The Nazi criminal died in Syria in Assad's jail

(To David Bartoccini)
21/01/17

Alois Brunner, one of the most sought after Nazi criminals who escaped the Nuremberg trial, died 16 years ago in a cellar in Damascus. To reveal the end of the Nazi promoter of 'Gas-Vans' - one of the most terrible machines for mass extermination of the Jews - was the French magazine Revue XXI, which finally revealed the mysterious end of the murderer of which all trace had been lost.

The fate of Brunner, hauptsturmführer of the SS, has long been hidden in a squalid cellar in Damascus until research by some journalists was able to convince Serge Klarsfeld, known Nazi hunter, with their reliability. The one who was defined by Adolf Eichmann as his "best man" is actually dead in 2001, at the age of 89 years, while he was a prisoner of the country that gave him shelter for decades.

The one who described the Jews as' human garbage ', to which Eichmann turned to find a' solution 'that mechanized the extermination of the Jews - that on the Eastern Front were executed by the SS and ORPO (police of order) through' shootings mass that 'quickly caused neuroses, mental disorders, depressive crises and suicides among the perpetrators - had fled from Germany to the 1945 to end up in Syria in the 60 years.

Gas-Vans

I Gas-Vans, whose paternity must however be attributed to the Soviet NKVD, were trucks equipped with a sealed body where passengers were killed through the carbon monoxide produced by the exhaust gas that was conveyed inside the vehicle (later on the insecticide gas was used Zyklon B).

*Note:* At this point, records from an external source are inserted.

(* ===== verification/SolanaSlots.v ===== *)
(** * The path of a Solana slot ([crates/bulkmail/src/adapter/solana.rs])

    The thread that [SolClient::subscribe_new_blocks] spawns: it iterates over
    the slots of the subscription and sends each on the bounded channel whose
    receiver the run loop holds, until the subscription ends or a send fails.
    The thread and the run loop are a step relation. *)

From stdpp Require Import list relations.
From S2P Require Import Prelude BlockPipe.

(** What the subscription will yield, and whether it then ends or stays
    open; the thread; the channel; what the run loop received. *)
Record SlotPipe := MkSlots {
  slots_coming : list Z;
  slots_end : bool;
  slot_thread : Forwarder Z;
  slot_channel : list Z;
  slots_received : list Z;
  slots_wanted : bool;          (* the run loop has its receiver *)
}.

Inductive slot_thread_step : SlotPipe -> SlotPipe -> Prop :=
  (* [receiver.iter()] yields a slot, or ends *)
  | slot_next n up e c d r :
      slot_thread_step (MkSlots (n :: up) e Waiting c d r) (MkSlots up e (Holding n) c d r)
  | slot_iter_ends c d r :
      slot_thread_step (MkSlots [] true Waiting c d r) (MkSlots [] true Ended c d r)
  (* [tx.blocking_send(slot_info.slot)] waits for room, or fails *)
  | slot_send n up e c d :
      (length c < CHANNEL_CAPACITY)%nat ->
      slot_thread_step (MkSlots up e (Holding n) c d true) (MkSlots up e Waiting (c ++ [n]) d true)
  | slot_send_fails n up e c d :
      slot_thread_step (MkSlots up e (Holding n) c d false) (MkSlots up e Ended c d false).

Inductive slot_step : SlotPipe -> SlotPipe -> Prop :=
  | slot_thread_moves s s' : slot_thread_step s s' -> slot_step s s'
  | slot_run_recv up e t n c d :
      slot_step (MkSlots up e t (n :: c) d true) (MkSlots up e t c (d ++ [n]) true)
  | slot_run_drops up e t c d :
      slot_step (MkSlots up e t c d true) (MkSlots up e t c d false).

Definition slots_start (up : list Z) (e : bool) : SlotPipe := MkSlots up e Waiting [] [] true.

Definition slots_in_transit (s : SlotPipe) : list Z :=
  slot_channel s ++ held (slot_thread s) ++ slots_coming s.

Record slots_inv (slots : list Z) (s : SlotPipe) : Prop := {
  slots_prefix : slots_received s `prefix_of` slots;
  slots_bounded : (length (slot_channel s) <= CHANNEL_CAPACITY)%nat;
  slots_lossless : slots_wanted s = true -> slots_received s ++ slots_in_transit s = slots;
  slots_ended : slots_wanted s = true -> slot_thread s = Ended -> slots_coming s = [];
}.

Lemma slot_step_inv slots s s' : slot_step s s' -> slots_inv slots s -> slots_inv slots s'.
Proof.
  intros Hs [Hp Hb Hl He].
  destruct Hs as [s s' [n up e c d r|c d r|n up e c d Hc|n up e c d]|up e t n c d|up e t c d];
    split; unfold slots_in_transit in *; simpl in *; try done;
    try (rewrite length_app; simpl); try lia.
  - intros Hr. specialize (Hl Hr). by rewrite <- !app_assoc.
  - specialize (Hl eq_refl). exists (c ++ held t ++ up). by rewrite <- Hl, <- app_assoc.
  - intros _. specialize (Hl eq_refl). by rewrite <- app_assoc.
Qed.

Definition slots_measure (s : SlotPipe) : nat :=
  3 * length (slots_coming s) + to_go 2 (slot_thread s) + length (slot_channel s) +
  (if slots_wanted s then 1 else 0).

Lemma slot_step_measure s s' : slot_step s s' -> (slots_measure s' < slots_measure s)%nat.
Proof. intros [? ? []| |]; unfold slots_measure; simpl; try rewrite length_app; simpl; lia. Qed.

(** The slots reach the run loop in order, without gap or repetition, and the
    channel keeps its capacity; the path has no infinite run.  Where only the
    drop of the receiver is possible, every slot has been received.  Once it
    is dropped the thread ends, but only at the next slot: on a subscription
    that stays open without one it waits for ever. *)
Theorem slot_path_completes up e s :
  rtc slot_step (slots_start up e) s ->
  slots_received s `prefix_of` up /\ (length (slot_channel s) <= CHANNEL_CAPACITY)%nat /\
  (slots_wanted s = true -> slots_received s ++ slots_in_transit s = up) /\
  sn slot_step s /\
  (slots_wanted s = true -> (forall s', slot_step s s' -> slots_wanted s' = false) ->
     slots_received s = up) /\
  (slots_wanted s = false -> nf slot_step s ->
     slot_thread s = Ended \/ slot_thread s = Waiting /\ slots_coming s = [] /\ slots_end s = false).
Proof.
  intros Hr. assert (slots_inv up s) as [Hp Hb Hl He].
  { eapply rtc_inv; [apply slot_step_inv|exact Hr|]. split; simpl; [apply prefix_nil|lia|done|done]. }
  split; [done|]. split; [done|]. split; [done|].
  split; [apply (sn_measure _ slots_measure), slot_step_measure|].
  destruct s as [coming ends t c d r]; unfold slots_in_transit in *; simpl in *. split.
  - intros -> Hstuck. specialize (Hl eq_refl). specialize (He eq_refl).
    destruct c as [|n c]; [|by discriminate (Hstuck _ (slot_run_recv _ _ _ _ _ _))].
    destruct t as [|n|].
    + destruct coming as [|n coming]; [by rewrite app_nil_r in Hl|].
      by discriminate (Hstuck _ (slot_thread_moves _ _ (slot_next _ _ _ _ _ _))).
    + assert (length (@nil Z) < CHANNEL_CAPACITY)%nat as Hlt by (unfold CHANNEL_CAPACITY; simpl; lia).
      by discriminate (Hstuck _ (slot_thread_moves _ _ (slot_send _ _ _ _ _ Hlt))).
    + by rewrite (He eq_refl), app_nil_r in Hl.
  - intros -> Hnf. destruct t as [|n|]; [| |by left].
    + destruct coming as [|n coming]; [|destruct Hnf; eexists; apply slot_thread_moves, slot_next].
      destruct ends; [destruct Hnf; eexists; apply slot_thread_moves, slot_iter_ends|by right].
    + destruct Hnf. eexists. apply slot_thread_moves, slot_send_fails.
Qed.

Lemma slot_path_completes_witness : sn slot_step (slots_start [5; 6] false).
Proof. apply (slot_path_completes [5; 6] false), rtc_refl. Defined.
(* ===== verification/Mempool.v ===== *)
(** * The mempool tracker ([crates/mempooloracle/src/lib.rs])

    [MempoolInner] is the state behind the [RwLock]; its operations run in
    [run], because the arithmetic on nonces and gas is checked.  A [TxId] or
    an [Address], an array of bytes, is its big-endian number.  The order in
    which a [HashMap] visits its entries is a parameter ([IterationOrder]).
    A panic poisons the lock of the code: no later call returns, so the model
    keeps no state after one. *)

From stdpp Require Import gmap sorting.
From S2P Require Import Prelude Float64 OrdSet.

(** ** Data *)

Record PendingTx := MkPendingTx {
  id : Z;                         (* TxId, 32 bytes *)
  sender : Z;                     (* Address, 20 bytes *)
  nonce : Z;                      (* u64 *)
  max_fee_per_gas : Z;            (* u128 *)
  max_priority_fee_per_gas : Z;   (* u128 *)
  gas_limit : Z;                  (* u64 *)
}.

Record BlockUpdate := MkBlockUpdate {
  included_txs : list PendingTx;
  new_base_fee : Z;          (* u128 *)
  gas_used : Z;              (* u64 *)
  block_gas_limit : Z;       (* u64 *)
}.

Inductive MempoolEvent :=
  | PendingTransaction (tx : PendingTx)
  | NewBlock (block : BlockUpdate).

Record AccountQueue := MkAccountQueue {
  confirmed_nonce : Z;                 (* u64 *)
  slots : list (option PendingTx);
}.

Record TrackerConfig := MkTrackerConfig {
  initial_base_fee : Z;        (* u128 *)
  global_capacity : Z;         (* usize *)
  per_account_capacity : Z;    (* usize *)
  private_flow_prior : f64;
}.

Record MempoolInner := MkMempoolInner {
  account_queues : gmap Z AccountQueue;
  base_fee_eligibility : list key;
  priority_queue : list key;
  config : TrackerConfig;
  current_base_fee : Z;        (* u128 *)
  private_flow_ratio : f64;
  last_block_gas_limit : Z;    (* u64 *)
}.

Inductive TxClassification := Marketable | BaseFeeInvalid | Unmarketable | NonceBound.

#[export] Instance PendingTx_eq_dec : EqDecision PendingTx.
Proof. solve_decision. Defined.
#[export] Instance TxClassification_eq_dec : EqDecision TxClassification.
Proof. solve_decision. Defined.

(** The entries of a [HashMap] in the order of one of its traversals. *)
Class IterationOrder := {
  hash_entries : gmap Z AccountQueue -> list (Z * AccountQueue);
  hash_entries_perm : forall m, hash_entries m ≡ₚ map_to_list m;
}.

(** ** Helpers for the code's vectors and loops *)

(** [Vec::get] at a [usize] index. *)
Definition slot_get (slots : list (option PendingTx)) (i : Z) : option (option PendingTx) :=
  if (0 <=? i) && (i <? Z.of_nat (length slots)) then slots !! Z.to_nat i else None.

The limited capacity and the slowness of the Gas-Vans, mainly derived on the basis of Opel-Blitz, and the frequent depressive crises of their servants, led to the next step, the culmination of the final solution: the construction of gas chambers in concentration camps such as Auschwitz, Sobibór and Treblinka.

The post-war period

Immediately placed at the top of the wanted list compiled by Simon Wiesdenthal's organization of 'Nazi hunters', Brunner was deemed primarily guilty, as head of the Drancy internment camp, of deportation to the 130.000 extermination camps rounded up in France occupied.

Escaped from the allies (*) thanks to a fake Red Cross passport, under the false identity of Georg Fischer, he reached Egypt in the 1953. Here he lent himself to the cause of the Algerian National Liberation Front by finding weapons to combat the French colonial rule and thus entering the black list of the French secret services that attempted his life with a bomb package in the 1961. Survived the attack, but still sentenced to death in absentia by France, he fled to Damascus where, with the false identity of Abu Hussein, he remained for decades under the protection of the Syrian regime of Hafez el-Assad. Here he instructed the Syrian secret services in the torture techniques he had learned in the Gestapo.

Identified by the Israeli Mossad, it was once again the target of bomb parcels but they never succeeded in eliminating it.

The protection of the Assad regime turned into captivity when Brunner became a possible bargaining chip for commercial agreements and a sum of money offered by the German Democratic Republic. In a document found in the Stasi archives after the collapse of the Berlin Wall, it reads - 'Brunner, Alois, will probably be extradited from Syria to the GDR' 1988.

According to a statement by three former members of the Syrian secret service, following this negotiation Brunner was segregated in the basement of a building in the diplomatic district of Damascus for 'security reasons' - more likely only awaiting ratification of the agreement. The collapse of the Berlin Wall, therefore of the GDR, severed the contacts and canceled any possibility of extradition.

Alois Brunner was therefore destined to spend the rest of his life as if he were under house arrest in that basement because that closed door never opened again. Devoid of an eye and four fingers lost in repeated attacks, he grew old choosing between a potato and an egg as food until he slowly consumed himself and died at the age of 89 years. According to the description of former members of Syrian services his condition in the last years of his life was extremely 'miserable and squalid'. In the 2001, while the world had completely lost its traces, Brunner died and was buried in secret in the Al-Affif cemetery in Damascus.

In a telephone interview with the Chicago Sun-Times in the 1987, Brunner stated that he felt no regrets about the Holocaust, confirming his loyalty to National Socialism, his hatred of Jews as he felt for France. But the desperate cries of his jailers were frequent in the last years of his life.

* The possession of a false Red Cross passport and its transit to Rome before reaching Egypt are similarities associated with those of the Nazis evacuated through the so-called 'Ratline'. According to several sources not reported, the CIA was aware of Brunner's position.